Yulan Luo¹Qun Xu²Sheng Wang³LUO Zhengli¹Chiping Kong²Legen Peng³Bao Zhang²Baolong Bao¹Lekang Li^2*Xiaoling Gong^1*

• ¹Shanghai Ocean University, Shanghai, China
• ²Jiujiang Academy of Agricultural Sciences, Jiujiang, China
• ³Aquatic Conservation and Rescue Center of Jiangxi Province, Nanchang, China

The comprehensive ten-year fishing ban implemented in the Yangtze River on January 1, 2021, represents a critical ecological conservation measure and national strategic priority in China. Assessment of the ban's effectiveness is essential to guide future long-term conservation efforts. This study systematically analyzed changes in the stock structure and biomass dynamics of Coilia nasus in the Yangtze River-Poyang Lake waterway and adjacent waters from 2019 to 2024 using the Length-Based Bayesian Biomass (LBB) method. Results showed a notable improvement in age structure, with the proportion of four-year-old individuals increasing from 3.2% in 2020 to 17.2% in 2024, effectively reversing the previous trend toward younger, smaller fish. The average body length and weight increased significantly, from 271.20 ± 38.44 mm, 68.52 ± 33.26 g in 2019 to 305.53 ± 37.99 mm, 88.02 ± 32.01 g in 2024 (P < 0.05). The dominant size classes shifted step by step, from 250-260 mm, 50-60 g in 2019 to 330-340 mm, 120-130 g in 2024. According to the LBB model, the relative biomass (B/B0) increased from 0.17 to 0.68, and biomass relative to the maximum sustainable yield (B/Bmsy) rose from 0.48 to 1.9, demonstrating a transition in the stock status from "outside of safe biological limits" to "healthy" from 2019 to 2024. These trends, along with increases in the Lmean/Lopt, Lc/Lcopt ratios and other indexes, highlight improvements in size structure and a greater presence of larger individuals. In addition, the fishing mortality to natural mortality ratio (F/M) markedly declined from 2.6 in 2019 to 0.37 in 2024, underscoring the substantial alleviation of fishing pressure under the ban.
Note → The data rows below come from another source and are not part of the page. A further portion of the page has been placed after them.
(* ===== verification/PublicDataInvariant.v ===== *)
(** * PublicDataInvariant: what holds of the store in every interleaving

    [world_ok] holds whatever the processes do to each other's locks; [calm_ok] adds what
    the lock gives while no lock is taken over. *)
From stdpp Require Import functions relations.
From S2P Require Import Prelude.
From S2P Require Import PublicData.
From S2P Require Import PublicDataLock.
From S2P Require Import PublicDataProofs.
#[global] Open Scope Z_scope.

Section invariant.
Context {A : Type} `{Measurement A} (sha256_of_lines : list string → string).
Context (encode_record : DatasetRecord A → string) (parse_record : string → option (DatasetRecord A)).
Context (stale_lock_seconds : Z) (hostname : nat → string) (getpid : nat → Z).
Implicit Types (disk : Disk) (m : DatasetManifest) (k : DatasetKind) (v : string).
Implicit Types (r : PublicDataRegistry) (w : World) (ph : Phase).

Abbreviation staged := (staged_release sha256_of_lines encode_record parse_record).
Abbreviation prepared := (well_prepared sha256_of_lines encode_record parse_record).
Abbreviation good := (good sha256_of_lines parse_record).
Abbreviation disk_ok := (disk_ok sha256_of_lines encode_record parse_record).
Abbreviation calm := (calm_step sha256_of_lines encode_record parse_record hostname getpid).
Abbreviation takeover := (takeover_step stale_lock_seconds hostname getpid).
Abbreviation step :=
  (store_step sha256_of_lines encode_record parse_record stale_lock_seconds hostname getpid).

Definition phase_ok (rel : gmap (DatasetKind * string) ReleaseDir) ph : Prop :=
  match ph with
  | outside | leaving _ => True
  | waiting op _ | removing op _ | lock_made op _ | locked op _ => prepared op
  | has_registry op _ r => prepared op ∧ good rel r
  | must_rename _ r m lines =>
      good rel r ∧ staged m lines
      ∧ versions (registration r (rl_dataset (dm_release m))) !! rl_version (dm_release m) = None
  | must_write _ r new => good rel new ∧ extends r new
  end.

Definition world_ok w : Prop :=
  disk_ok (w_disk w) ∧ ∀ p, phase_ok (releases (w_disk w)) (w_procs w p).

Lemma phase_ok_mono rel rel' ph : rel ⊆ rel' → phase_ok rel ph → phase_ok rel' ph.
Proof.
  intros Hsub. destruct ph; simpl; try done; intros Hph; destruct_and? Hph; split_and?;
    try done; by eapply good_mono.
Qed.

(** One process moves on, and the releases on the disk grow. *)
Lemma world_ok_goes w p ph disk :
  world_ok w → disk_ok disk → releases (w_disk w) ⊆ releases disk →
  phase_ok (releases disk) ph → world_ok (goes p ph (on_disk disk w)).
Proof.
  intros [_ Hall] Hd Hsub Hph. split; [done|]. intros q. simpl.
  destruct (decide (p = q)) as [<-|]; [by rewrite fn_lookup_insert|].
  rewrite fn_lookup_insert_ne by done. by eapply phase_ok_mono.
Qed.

Lemma goes_here w p ph : goes p ph (on_disk (w_disk w) w) = goes p ph w.
Proof. by destruct w. Qed.

Lemma world_ok_moves w p ph :
  world_ok w → phase_ok (releases (w_disk w)) ph → world_ok (goes p ph w).
Proof. intros Hw Hph. rewrite <- goes_here. apply world_ok_goes; try done. apply Hw. Qed.

Lemma new_world_ok now : world_ok (new_world now).
Proof. by repeat split; try intros ? ? ? []%lookup_empty_Some. Qed.

(** Changing the lock alone changes nothing of the store. *)
Lemma disk_ok_lock disk disk' :
  releases disk' = releases disk → registry_file disk' = registry_file disk →
  disk_ok disk → disk_ok disk'.
Proof. unfold PublicDataProofs.disk_ok. by intros -> ->. Qed.

Lemma mkdir_same now disk disk' :
  mkdir_lock now disk = Some disk' →
  releases disk' = releases disk ∧ registry_file disk' = registry_file disk
  ∧ lock_dir disk = None ∧ lock_dir disk' ≠ None.
Proof. unfold mkdir_lock. destruct (lock_dir disk); [done|]. by intros [= <-]. Qed.

Lemma write_owner_same o now disk disk' :
  write_owner o now disk = Some disk' →
  releases disk' = releases disk ∧ registry_file disk' = registry_file disk ∧ lock_dir disk' ≠ None.
Proof.
  unfold write_owner. destruct (lock_dir disk) as [l|]; [|done]. by intros [= <-].
Qed.

Lemma release_lock_same t disk :
  releases (_release_registry_lock t disk) = releases disk
  ∧ registry_file (_release_registry_lock t disk) = registry_file disk.
Proof. unfold _release_registry_lock. by repeat case_match. Qed.

(** The steps of the phases that work on a registry. *)
Lemma move_ok op r disk m lines :
  must_move op disk = Some (m, lines) → prepared op → good (releases disk) r →
  staged m lines
  ∧ releases disk !! (rl_dataset (dm_release m), rl_version (dm_release m)) = None
  ∧ versions (registration r (rl_dataset (dm_release m))) !! rl_version (dm_release m) = None.
Proof.
  destruct op as [| |m' lines']; simpl; try done. case_match eqn:Hd; [done|].
  intros [= <- <-] Hp Hg. split_and!; try done.
  destruct (versions _ !! _) as [m0|] eqn:Hm; [|done].
  apply (good_has_dir _ _ _ _ _ _ _ Hg) in Hm as [d Hd']. congruence.
Qed.

Lemma rename_ok m lines disk disk' :
  disk_ok disk → staged m lines → rename_release m lines disk = (Ok tt, disk') →
  disk_ok disk' ∧ releases disk ⊆ releases disk' ∧ registry_file disk' = registry_file disk
  ∧ lock_dir disk' = lock_dir disk
  ∧ releases disk' !! (rl_dataset (dm_release m), rl_version (dm_release m)) = Some (dir_of m lines).
Proof.
  intros Hok Hs. rewrite rename_release_run. case_match eqn:Hd; [done|]. intros [= <-].
  split; [by apply disk_ok_rename|]. simpl. split_and!; try done.
  - by apply insert_subseteq.
  - by rewrite lookup_insert_eq.
Qed.

Lemma rename_raises m lines disk e disk' :
  rename_release m lines disk = (Raise e, disk') → disk' = disk.
Proof. rewrite rename_release_run. case_match; by intros [=]. Qed.

Lemma write_registry_ok r disk disk' :
  write_registry r disk = (Ok tt, disk') → disk' = disk <| registry_file := Some (Some r) |>.
Proof. by intros [= <-]. Qed.

Lemma renamed_staged_ok r m lines now rel :
  good rel r → staged m lines →
  versions (registration r (rl_dataset (dm_release m))) !! rl_version (dm_release m) = None →
  rel !! (rl_dataset (dm_release m), rl_version (dm_release m)) = Some (dir_of m lines) →
  good rel (staged_in r m now) ∧ extends r (staged_in r m now).
Proof.
  intros Hg Hs Hnew Hd. destruct (staged_facts _ _ _ _ _ Hs) as [Hst Hf].
  split; [|by apply staged_in_extends].
  apply staged_in_good; try done. by rewrite Hd.
Qed.

(** *** Every step keeps the store well-formed, and no step changes a release *)

Lemma calm_keeps w w' : calm w w' → world_ok w → world_ok w' ∧ releases (w_disk w) ⊆ releases (w_disk w').
Proof.
  intros Hstep Hw. pose proof Hw as [Hd Hph]. destruct Hstep as
    [w now|w p op Hp Hprep|w p op t disk Hp Hm|w p op t Hp Hl|w p op t disk Hp Hm
    |w p op t r disk Hp Hr|w p op t e disk Hp Hr|w p op t r m lines Hp Hm|w p t r m lines disk Hp Hr
    |w p t r m lines e disk Hp Hr|w p op t r m new disk Hp Hm Hr|w p op t r m disk Hp Hm Hr
    |w p op t r e disk Hp Hm Hr|w p t r new disk Hp Hr|w p t Hp|w p];
    try (specialize (Hph p) as Hme; rewrite Hp in Hme; simpl in Hme); simpl.
  - done.
  - split; [|done]. destruct (world_ok_moves w p (waiting op (w_token w)) Hw Hprep). by split.
  - apply mkdir_same in Hm as (Hrel & Hf & _). rewrite Hrel. split; [|done].
    apply world_ok_goes; try done; [by eapply disk_ok_lock|by rewrite Hrel].
  - split; [|done]. by apply world_ok_moves.
  - apply write_owner_same in Hm as (Hrel & Hf & _). rewrite Hrel. split; [|done].
    apply world_ok_goes; try done; [by eapply disk_ok_lock|by rewrite Hrel].
  - split; [|done]. apply world_ok_moves; [done|]. split; [done|].
    destruct (read_registry_run _ _ _ (w_now w) _ Hd) as (r' & Hr' & Hg & _). rewrite Hr' in Hr; by simplify_eq.
  - split; [|done]. by apply world_ok_moves.
  - split; [|done]. apply world_ok_moves; [done|].
    destruct Hme as [Hprep Hg]. destruct (move_ok _ _ _ _ _ Hm Hprep Hg) as (?&?&?). by split_and!.
  - destruct Hme as (Hg & Hs & Hnew). destruct (rename_ok _ _ _ _ Hd Hs Hr) as (Hd' & Hsub & _ & _ & Hdir).
    split; [|done]. apply world_ok_goes; try done. simpl.
    eapply renamed_staged_ok; try done. by eapply good_mono.
  - split; [|done]. by apply world_ok_moves.
  - destruct Hme as [Hprep Hg]. destruct (decide_in_effect _ _ _ _ _ _ _ _ _ _ Hd Hg Hm Hr) as [-> Hnew].
    split; [|done]. apply world_ok_goes; try done. by apply Hnew.
  - destruct Hme as [Hprep Hg]. destruct (decide_in_effect _ _ _ _ _ _ _ _ _ _ Hd Hg Hm Hr) as [-> _].
    split; [|done]. by apply world_ok_goes.
  - destruct Hme as [Hprep Hg]. rewrite (decide_in_raises _ _ _ _ _ _ _ _ _ Hd Hm Hr).
    split; [|done]. by apply world_ok_goes.
  - destruct Hme as [Hg Hext]. apply write_registry_ok in Hr as ->. split; [|done].
    apply world_ok_goes; try done. by apply disk_ok_write.
  - destruct (release_lock_same t (w_disk w)) as [Hrel Hf]. rewrite Hrel. split; [|done].
    apply world_ok_goes; try done; [by eapply disk_ok_lock|by rewrite Hrel].
  - split; [|done]. by apply world_ok_moves.
Qed.

Lemma takeover_keeps w w' :
  takeover w w' → world_ok w → world_ok w' ∧ releases (w_disk w) ⊆ releases (w_disk w').
Proof.
  intros Hstep Hw. pose proof Hw as [Hd Hph].
  destruct Hstep as [w p op t alive Hp _|w p op t Hp|w p op t Hp _]; (split; [|done]);
    specialize (Hph p) as Hme; rewrite Hp in Hme.
  - by apply world_ok_moves.
  - by apply world_ok_goes.
  - by apply world_ok_goes.
Qed.

Lemma step_keeps w w' : step w w' → world_ok w → world_ok w' ∧ releases (w_disk w) ⊆ releases (w_disk w').
Proof. intros [?|?]; [by apply calm_keeps|by apply takeover_keeps]. Qed.

Lemma run_keeps w w' :
  rtc step w w' → world_ok w → world_ok w' ∧ releases (w_disk w) ⊆ releases (w_disk w').
Proof.
  induction 1 as [w|w w1 w2 Hs _ IH]; [done|]. intros Hw.
  destruct (step_keeps _ _ Hs Hw) as [Hw1 Hsub]. destruct (IH Hw1). split; [done|]. by etrans.
Qed.

(** ** Mutual exclusion *)

Definition is_removing ph : bool := match ph with removing _ _ => true | _ => false end.
(* ===== verification/PublicDataTheorems.v ===== *)
(** * PublicDataTheorems: what the store of public datasets guarantees *)
From Stdlib Require Import Ascii.
From stdpp Require Import functions relations.
From S2P Require Import Prelude.
From S2P Require Import PublicData.
From S2P Require Import PublicDataValidation.
From S2P Require Import PublicDataLock.
From S2P Require Import PublicDataProofs.
From S2P Require Import PublicDataInvariant.
#[global] Open Scope Z_scope.

Section theorems.
Context {A : Type} `{Measurement A} (sha256_of_lines : list string → string).
Context (encode_record : DatasetRecord A → string) (parse_record : string → option (DatasetRecord A)).
Context (stale_lock_seconds : Z) (hostname : nat → string) (getpid : nat → Z).
Implicit Types (disk : Disk) (m : DatasetManifest) (k : DatasetKind) (v : string).
Implicit Types (r : PublicDataRegistry) (w : World).

Abbreviation staged := (staged_release sha256_of_lines encode_record parse_record).
Abbreviation prepared := (prepare_release sha256_of_lines encode_record parse_record).
Abbreviation disk_ok := (disk_ok sha256_of_lines encode_record parse_record).
Abbreviation calm := (calm_step sha256_of_lines encode_record parse_record hostname getpid).
Abbreviation step :=
  (store_step sha256_of_lines encode_record parse_record stale_lock_seconds hostname getpid).
Abbreviation records_of := (active_records sha256_of_lines parse_record).
Abbreviation stage_it := (stage sha256_of_lines encode_record parse_record).
Abbreviation activate_it := (activate sha256_of_lines parse_record).
Abbreviation rollback_it := (rollback sha256_of_lines parse_record).

(** Parsing the line of a record that the validators leave as it is gives its fields back,
    and such a line is not blank. *)
Definition codec : Prop :=
  ∀ rec, valid_record is_finite rec = Some rec →
    parse_record (encode_record rec) = Some rec ∧ py_strip (encode_record rec) ≠ ""%string.

(** What [model_validate] made of the staged records is read back from their lines. *)
Lemma read_records_encoded records validated :
  codec → mapM (valid_record is_finite) records = Some validated →
  _read_records parse_record (map encode_record validated) = Some validated.
Proof.
  intros Hc. revert validated. induction records as [|rec records IH]; intros vs; simpl.
  { by intros [= <-]. }
  intros (v & Hv & (vs' & Hvs & [= <-])%bind_Some)%bind_Some. simpl.
  apply valid_record_idem in Hv. destruct (Hc v Hv) as [Hd Hs].
  rewrite bool_decide_eq_false_2 by done. unfold decode_record. rewrite Hd. simpl. rewrite Hv. simpl.
  by rewrite (IH _ Hvs).
Qed.

(** ** Reading *)

Lemma active_manifest_run k now disk :
  disk_ok disk → ∃ r, read_registry now disk = (Ok r, disk)
    ∧ PublicDataProofs.good sha256_of_lines parse_record (releases disk) r
    ∧ datasets r = file_datasets disk
    ∧ active_manifest k now disk =
        (Ok (active_version (registration r k) ≫= λ v, versions (registration r k) !! v), disk).
Proof.
  intros Hok. destruct (read_registry_run _ _ _ now _ Hok) as (r & Hr & Hg & Hds).
  exists r. split_and!; try done. unfold active_manifest. by rewrite (bind_run _ _ _ _ _ Hr).
Qed.

Lemma active_records_run k g s now disk r :
  read_registry now disk = (Ok r, disk) →
  PublicDataProofs.good sha256_of_lines parse_record (releases disk) r →
  records_of k g s now disk =
    (Ok (default [] (v ← active_version (registration r k);
           dir ← releases disk !! (k, v); lines ← records_file dir;
           List.filter (record_matches g s) <$> _read_records parse_record lines)), disk).
Proof.
  intros Hr Hg. unfold active_records, active_manifest.
  rewrite (bind_run _ _ disk (active_version (registration r k) ≫= λ v, versions (registration r k) !! v) disk)
    by by rewrite (bind_run _ _ _ _ _ Hr).
  destruct (active_version (registration r k)) as [v|] eqn:Ha; [|done]. simpl.
  destruct (active_registered _ _ _ _ _ _ (Hg k) Ha) as [m Hm]. rewrite Hm.
  destruct (Hg k) as (Hv & _). destruct (Hv v m Hm) as (Hk & Hver & Hf & _).
  pose proof Hf as (d & Hd & lines & written & rs & -> & _ & _ & Hrs & _)%release_fault_none.
  rewrite (bind_run _ _ disk m disk).
  - rewrite bind_get_or_raise, Hver, Hd. simpl. by rewrite Hrs.
  - unfold validate. rewrite (bind_run _ _ _ _ _ Hr). unfold _validate_registered.
    rewrite Hver, Hm. erewrite bind_run; [done|]. by rewrite validate_directory, Hf.
Qed.

Lemma reachable_ok now w : rtc step (new_world now) w → disk_ok (w_disk w).
Proof.
  intros Hrun. apply (run_keeps _ _ _ _ _ _ _ _ Hrun). apply new_world_ok.
Qed.

(** C36: However processes interleave, crash, or take over each other's lock, the
    registry can be read; a dataset without an active release serves no record, and one
    with an active release serves exactly the records one staging prepared, as the model
    validated them, those that match the query, with the provenance, checksum and count
    its manifest states.  The condition: parsing the JSON line of a validated record gives
    its fields back. *)
Theorem active_release_is_served now w k g s at_ :
  codec → rtc step (new_world now) w →
  let disk := w_disk w in
  match active_manifest k at_ disk with
  | (Ok None, _) => records_of k g s at_ disk = (Ok [], disk)
  | (Ok (Some m), _) =>
      dm_status m = ds_active ∧ rl_dataset (dm_release m) = k ∧
      ∃ records validated m0 lines t,
        prepared (dm_release m) records t = inr (m0, lines) ∧ content m0 = content m
        ∧ mapM (valid_record is_finite) records = Some validated
        ∧ dm_record_count m = Z.of_nat (length validated) ∧ NoDup (map identity validated)
        ∧ records_of k g s at_ disk = (Ok (List.filter (record_matches g s) validated), disk)
  | (Raise _, _) => False
  end.
Proof.
  intros Hc Hrun disk. pose proof (reachable_ok _ _ Hrun) as Hok. fold disk in Hok.
  destruct (active_manifest_run k at_ disk Hok) as (r & Hr & Hg & _ & ->).
  pose proof (active_records_run k g s _ _ _ Hr Hg) as Hrec.
  destruct (active_version (registration r k)) as [v|] eqn:Ha; simpl in *; [|done].
  destruct (active_registered _ _ _ _ _ _ (Hg k) Ha) as [m Hm]. rewrite Hm.
  destruct (Hg k) as (Hv & _). destruct (Hv v m Hm) as (Hk & Hver & Hf & Hst).
  split; [by apply Hst|]. split; [done|].
  apply release_fault_none in Hf as (d & Hd & lines & written & rs & -> & Hcon & _).
  destruct (proj1 Hok k v _ Hd) as (m0 & lines0 & (release & records & t & Hp) & Heq & _).
  assert (m0 = written ∧ lines0 = lines) as [-> ->].
  { unfold dir_of in Heq. by simplify_eq. }
  destruct (prepared_inv _ _ _ _ _ _ _ _ Hp) as (Hw & Hrel & _ & _ & Hn & _).
  apply written_inv in Hw as (validated & Hvs & -> & _ & Hnd).
  exists records, validated, written, (map encode_record validated), t.
  assert (dm_release m = release ∧ dm_record_count m = dm_record_count written) as [-> ->]
    by (unfold content in Hcon; by simplify_eq).
  split; [done|]. split; [done|]. split; [done|]. split; [by rewrite Hn, length_map|]. split; [done|].
  rewrite Hrec, Hd. simpl. by rewrite (read_records_encoded _ _ Hc Hvs).
Qed.

(** A release directory never changes once it is there, whatever happens; and
    while no lock is taken over, a registered version stays registered with the same
    release, checksum and record count. *)
Theorem releases_are_kept now w w' k v :
  rtc step (new_world now) w → rtc step w w' →
  (∀ dir, releases (w_disk w) !! (k, v) = Some dir → releases (w_disk w') !! (k, v) = Some dir)
  ∧ (rtc calm (new_world now) w → rtc calm w w' → ∀ m,
      registered (w_disk w) k v = Some m →
      ∃ m', registered (w_disk w') k v = Some m' ∧ content m' = content m).
Proof.
  intros Hrun Hrun'.
  destruct (run_keeps _ _ _ _ _ _ _ _ Hrun (new_world_ok _ _ _ _)) as [Hw _].
  split.
  - intros dir Hdir. eapply lookup_weaken; [done|]. by apply (run_keeps _ _ _ _ _ _ _ _ Hrun' Hw).
  - intros Hcalm Hcalm' m Hm.
    destruct (calm_run _ _ _ _ _ _ _ Hcalm (new_world_ok _ _ _ _) (new_world_exclusive _)) as [_ He].
    by eapply calm_run_registered.
Qed.

(** While no lock is taken over, at most one process is between [mkdir] and the
    release of the lock, and the registry it works on is the one on the disk, so the one
    it writes loses no update. *)
Theorem one_process_works_on_the_registry now w p :
  rtc calm (new_world now) w → holds_lock (w_procs w p) = true →
  (∀ q, holds_lock (w_procs w q) = true → q = p)
  ∧ ∀ r, working_copy (w_procs w p) = Some r → datasets r = file_datasets (w_disk w).
Proof.
  intros Hrun Hp.
  destruct (calm_run _ _ _ _ _ _ _ Hrun (new_world_ok _ _ _ _) (new_world_exclusive _))
    as [_ (_ & Hex & Hcur)].
  split; [by apply Hex|]. intros r. apply Hcur.
Qed.

(** ** Operations run one after the other *)

Abbreviation locked_run := (run_locked sha256_of_lines parse_record).
Abbreviation good := (PublicDataProofs.good sha256_of_lines parse_record).

Lemma run_locked_run op now disk r :
  read_registry now disk = (Ok r, disk) →
  locked_run op now disk =
    match decide_in sha256_of_lines parse_record op r now disk with
    | (Ok (m, Some new), d) => (Ok m, d <| registry_file := Some (Some new) |>)
    | (Ok (m, None), d) => (Ok m, d)
    | (Raise e, d) => (Raise e, d)
    end.
Proof.
  intros Hr. unfold run_locked. rewrite (bind_run _ _ _ _ _ Hr). unfold mbind, M_bind.
  by destruct (decide_in _ _ _ _ _ _) as [[[m [new|]]|e] d].
Qed.

(** What a commit decides. *)
Lemma commit_in_run r m lines now disk :
  disk_ok disk →
  commit_in sha256_of_lines parse_record r m lines now disk =
    match releases disk !! (rl_dataset (dm_release m), rl_version (dm_release m)) with
    | None => (Ok (m, Some (staged_in r m now)), disk <| releases ::=
        <[(rl_dataset (dm_release m), rl_version (dm_release m)) := dir_of m lines]> |>)
    | Some d => recover_in sha256_of_lines parse_record r d m now disk
    end.
Proof.
  intros Hok. unfold commit_in. rewrite bind_gets. destruct (releases disk !! _) as [d|] eqn:Hd; [done|].
  erewrite bind_run; [|by rewrite rename_release_run, Hd]. done.
Qed.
To further validate these findings, SPR was estimated using the LBSPR model, increasing from 0.19 to 0.42 and suggesting improved reproductive sustainability. These findings provide strong evidence that the fishing ban has played a critical role in the stock recovery of C. nasus and mitigating the effects of overfishing.